K-Wu updated this revision to Diff 547942.Aug 7 2023, 2:11 PM
K-Wu marked 2 inline comments as done.

addressing comments

aartbik accepted this revision.Aug 7 2023, 4:16 PM
aartbik added inline comments.
mlir/lib/Conversion/GPUCommon/GPUToLLVMConversion.cpp
311–317

I agree we should find an automated way for this, both the types and names.

As for the names, now, it is inconsistent with the other parts, since we only documented stream for some reason ;-)
But for the long lists, it actually does help to find the right ones. We still have the problem that we document the
type for stream (as in void*stream), but not the others, but dropping the stream type would be inconsistent with the rest.
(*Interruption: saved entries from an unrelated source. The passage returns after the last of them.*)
Lemma In_lecturerParticipants users courseDto uid role :
  In (uid, role) (lecturerParticipants users courseDto) <->
  role = LECTURER
  /\ exists u, In u users /\ user_id u = uid /\ namedLecturer courseDto u.
Proof.
  unfold lecturerParticipants, namedLecturer, Courses.hasLecturers, Courses.findLecturers.
  destruct (Courses.create_lecturers courseDto) as [| |names].
  - split; [intros []|]. intros (_ & u & _ & _ & names & Hv & _). discriminate.
  - split; [intros []|]. intros (_ & u & _ & _ & names & Hv & _). discriminate.
  - destruct names as [|name names]; cbn [List.length Nat.ltb Nat.leb].
    + split; [intros []|]. intros (_ & u & _ & _ & names & Hv & Hin).
      injection Hv as <-. destruct Hin.
    + rewrite in_map_iff. split.
      * intros (u & Hpair & Hin). injection Hpair as <- <-.
        apply filter_In in Hin. destruct Hin as [Hin Hex].
        apply existsb_exists in Hex. destruct Hex as (n & Hn & Heq).
        apply String.eqb_eq in Heq. split; [reflexivity|].
        exists u. repeat split; try assumption.
        exists (name :: names). split; [reflexivity|]. now rewrite Heq.
      * intros (-> & u & Hin & <- & names' & Hv & Hname). injection Hv as <-.
        exists u. split; [reflexivity|]. apply filter_In. split; [exact Hin|].
        apply existsb_exists. exists (user_username u). split; [exact Hname|].
        apply String.eqb_refl.
Qed.

Lemma map_snd_combine_seq (A : Type) (l : list A) :
  forall start, map snd (combine (seq start (List.length l)) l) = l.
Proof.
  induction l as [|x l IH]; intros start; cbn; [reflexivity|]. now rewrite IH.
Qed.

(** The participant rows of a cascade, without their ids. *)
Lemma cascade_rows courseId (ps : list (UserId * CourseRole)) :
  forall start,
    map (fun p => (participant_courseId p, participant_userId p, participant_role p))
        (map (fun ip => mkParticipant (fst ip) courseId (fst (snd ip)) (snd (snd ip)))
             (combine (seq start (List.length ps)) ps))
    = map (fun x => (courseId, fst x, snd x)) ps.
Proof.
  induction ps as [|x ps IH]; intros start; cbn; [reflexivity|]. now rewrite IH.
Qed.

(** X8: for an id that no stored course has, [createCourse] appends the
    course built from the DTOs; its participants are the users of the user
    table whose username is among the lecturers of the DTO, each as
    LECTURER, so that a lecturer name without a user is passed over; the
    cascade stores one participant row of the course per participant, and
    [getCourseById] loads the created course afterwards. *)
Theorem createCourse_lecturers_become_participants
  (users : list User) (courseDto : Courses.CourseCreateDto)
  (config : CourseRepository.CourseConfigDto) (db : Db) :
  let id := CourseRepository.dto_id (Courses.create_dto courseDto) in
  (forall c, In c (courses db) -> course_id c <> id) ->
  exists course db' rows,
    Courses.createCourse users courseDto config db = Resolved course db'
    /\ course_id course = id
    /\ course_config course
       = course_config (CourseRepository.createInsertableEntity (Courses.create_dto courseDto) config)
    /\ (forall uid role,
           In (uid, role) (course_participants course) <->
           role = LECTURER
           /\ exists u, In u users /\ user_id u = uid /\ namedLecturer courseDto u)
    /\ courses db' = courses db ++ [course]
    /\ participants db' = participants db ++ rows
    /\ map (fun p => (participant_courseId p, participant_userId p, participant_role p)) rows
       = map (fun x => (id, fst x, snd x)) (course_participants course)
    /\ Courses.getCourseById id db' = Resolved course db'.
Proof.
  intros id Hnew. rewrite (createCourse_run users courseDto config db Hnew). fold id.
  set (ps := lecturerParticipants users courseDto).
  eexists. eexists. eexists. split; [reflexivity|].
  split; [reflexivity|]. split; [reflexivity|]. split.
  { intros uid role. apply In_lecturerParticipants. }
  split; [reflexivity|]. split; [reflexivity|]. split.
  { apply cascade_rows. }
  unfold Courses.getCourseById, findOneOrFail.
  cbn [courses Courses.insertParticipants with_nextId with_participants with_courses].
  rewrite findOne_app_none.
  - cbn. fold id. now rewrite String.eqb_refl.
  - intros c Hin. apply String.eqb_neq. now apply Hnew.
Qed.

Lemma createCourse_lecturers_become_participants_witness :
  exists course db',
    Courses.createCourse sampleUsers
      (Courses.mkCourseCreateDto
         (CourseRepository.mkCourseDto "c2" "info" "sose20" "Informatics" undefined false)
         (value ["hpeter"; "nobody"]))
      (CourseRepository.mkCourseConfigDto undefined undefined [] undefined undefined)
      sampleDb
    = Resolved course db'
    /\ course_id course = "c2"
    /\ Courses.getCourseById "c2" db' = Resolved course db'.
Proof.
  set (dto := Courses.mkCourseCreateDto
                (CourseRepository.mkCourseDto "c2" "info" "sose20" "Informatics" undefined false)
                (value ["hpeter"; "nobody"])).
  set (config := CourseRepository.mkCourseConfigDto undefined undefined [] undefined undefined).
  assert (Hnew : forall c, In c (courses sampleDb) ->
                           course_id c <> CourseRepository.dto_id (Courses.create_dto dto)).
  { intros c [<-|[]]. discriminate. }
  destruct (createCourse_lecturers_become_participants sampleUsers dto config sampleDb Hnew)
    as (course & db' & rows & Hrun & Hid & _ & _ & _ & _ & _ & Hload).
  exists course, db'. split; [exact Hrun|]. split; [exact Hid|exact Hload].
Defined.

Example createCourse_skips_unknown_lecturer :
  fmap course_participants
       (Courses.createCourse sampleUsers
          (Courses.mkCourseCreateDto
             (CourseRepository.mkCourseDto "c2" "info" "sose20" "Informatics" undefined false)
             (value ["hpeter"; "nobody"]))
          (CourseRepository.mkCourseConfigDto undefined undefined [] undefined undefined))
       emptyDb
  = Resolved [("u2", LECTURER)]
      (mkDb [mkCourse "c2" "info" "sose20" "Informatics" undefined false
                      (Some (mkCourseConfig None undefined [] undefined None))
                      [("u2", LECTURER)]]
            [mkParticipant 0 "c2" "u2" LECTURER] [] [] [] [] [] 1).
Proof. reflexivity. Qed.

(** ** Listing courses *)

Lemma ilike_any (name : string) : Like.ilike name "%%" = true.
Proof. unfold Like.ilike. cbn [list_ascii_of_string map]. apply like_percent_skip, like_trailing_percent. Qed.

Lemma find_is_head_of_filter (Row : Type) (cond : Row -> bool) (table : list Row) :
  find cond table = match filter cond table with r :: _ => Some r | [] => None end.
Proof.
  induction table as [|r table IH]; simpl; [reflexivity|].
  destruct (cond r); [reflexivity|exact IH].
Qed.

Lemma filter_all (Row : Type) (cond : Row -> bool) (table : list Row) :
  (forall r, cond r = true) -> filter cond table = table.
Proof.
  intros H. induction table as [|r table IH]; simpl; [reflexivity|]. now rewrite H, IH.
Qed.

Lemma matchesFilter_without_title title shortname semester c :
  noTitle title ->
  Courses.matchesFilter (Courses.mkCourseFilter title shortname semester) c
  = (if truthy shortname then course_shortname c =? Courses.stringOr shortname "" else true)
    && (if truthy semester then course_semester c =? Courses.stringOr semester "" else true).
Proof.
  intros Ht. unfold Courses.matchesFilter.
  cbn [Courses.filter_title Courses.filter_shortname Courses.filter_semester].
  assert (Hpattern : (if truthy title then Courses.stringOr title "" else "") = "")
    by (destruct Ht as [->|[->| ->]]; reflexivity).
  rewrite Hpattern. change ("%" ++ "" ++ "%")%string with "%%". now rewrite ilike_any.
Qed.

(** X10: [getCourses] without a filter, or with a filter object that has
    no property, resolves to all courses; with a filter, every course it
    resolves to is a stored course that has the shortname and the semester
    of the filter, where these are non-empty; an empty string as shortname
    is not a condition; and with non-empty shortname and semester and no
    title it resolves to the courses with that shortname and semester, the
    first of which is the one [getCourseByNameAndSemester] loads, if there
    is one, and which is rejected with EntityNotFoundError otherwise. *)
Theorem getCourses_filter (db : Db) :
  (forall filter,
      filter = undefined \/ filter = null
      \/ (exists f, filter = value f /\ Courses.hasKeys f = false) ->
      Courses.getCourses filter db = Resolved (courses db) db)
  /\ (forall f, exists found,
         Courses.getCourses (value f) db = Resolved found db
         /\ forall c, In c found ->
              In c (courses db)
              /\ (forall s, Courses.filter_shortname f = value s -> s <> "" ->
                            course_shortname c = s)
              /\ (forall s, Courses.filter_semester f = value s -> s <> "" ->
                            course_semester c = s))
  /\ Courses.getCourses (value (Courses.mkCourseFilter undefined (value "") undefined)) db
     = Resolved (courses db) db
  /\ (forall title name semester,
         noTitle title -> name <> "" -> semester <> "" ->
         let found := filter (fun c => (course_shortname c =? name)
                                       && (course_semester c =? semester)) (courses db) in
         Courses.getCourses (value (Courses.mkCourseFilter title (value name) (value semester))) db
         = Resolved found db
         /\ Courses.getCourseByNameAndSemester name semester db
            = match found with
              | c :: _ => Resolved c db
              | [] => Rejected EntityNotFoundError db
              end).
Proof.
  split; [|split; [|split]].
  - intros filter [->|[->|(f & -> & Hkeys)]]; unfold Courses.getCourses, get;
      [reflexivity|reflexivity|now rewrite Hkeys].
  - intros f. unfold Courses.getCourses, get.
    destruct (Courses.hasKeys f) eqn:Hkeys.
    + eexists. split; [reflexivity|]. intros c Hin. apply filter_In in Hin.
      destruct Hin as [Hin Hm]. split; [exact Hin|].
      unfold Courses.matchesFilter in Hm. rewrite !andb_true_iff in Hm.
      destruct Hm as [[_ Hshort] Hsem]. split.
      * intros s Hs Hne. rewrite Hs in Hshort. cbn in Hshort.
        apply String.eqb_neq in Hne. rewrite Hne in Hshort. cbn in Hshort.
        now apply String.eqb_eq.
      * intros s Hs Hne. rewrite Hs in Hsem. cbn in Hsem.
        apply String.eqb_neq in Hne. rewrite Hne in Hsem. cbn in Hsem.
        now apply String.eqb_eq.
    + exists (courses db). split; [reflexivity|]. intros c Hin.
      unfold Courses.hasKeys in Hkeys.
      destruct (Courses.filter_title f), (Courses.filter_shortname f),
        (Courses.filter_semester f); try discriminate.
      split; [exact Hin|]. split; intros s Hs; discriminate.
  - unfold Courses.getCourses, get. cbn [Courses.hasKeys Courses.filter_title
      Courses.filter_shortname Courses.filter_semester]. f_equal.
    apply filter_all. intros c.
    now rewrite matchesFilter_without_title by (now left).
  - intros title name semester Ht Hname Hsem found. split.
    + unfold Courses.getCourses, get.
      assert (Hkeys : Courses.hasKeys (Courses.mkCourseFilter title (value name) (value semester))
                      = true) by (unfold Courses.hasKeys; cbn; now destruct title).
      rewrite Hkeys. f_equal. apply filter_ext. intros c.
      rewrite (matchesFilter_without_title _ _ c Ht). cbn.
      apply String.eqb_neq in Hname, Hsem. now rewrite Hname, Hsem.
    + unfold Courses.getCourseByNameAndSemester, findOneOrFail, findOne.
      rewrite find_is_head_of_filter. fold found. now destruct found.
Qed.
So, okay to leave what you have now, but we probably need to revisit this one day.

716

we can use this for ALL rules now, right? I can see you don't want to do that in this CL,
but add a TODO for follow up

This revision is now accepted and ready to land.Aug 7 2023, 4:16 PM
wrengr added inline comments.Aug 7 2023, 4:22 PM
mlir/include/mlir/Dialect/GPU/IR/GPUOps.td
2157–2158

nit: should reformat this to avoid overly long lines

2339

nit: reformat to avoid overly long lines

K-Wu updated this revision to Diff 548005.Aug 7 2023, 5:28 PM
K-Wu marked 3 inline comments as done.

addressing comments

K-Wu added a comment.Aug 7 2023, 5:31 PM

addressing comments

mlir/lib/Conversion/GPUCommon/GPUToLLVMConversion.cpp
311–317

noted :D

This revision was landed with ongoing or failed builds.Aug 7 2023, 5:36 PM
This revision was automatically updated to reflect the committed changes.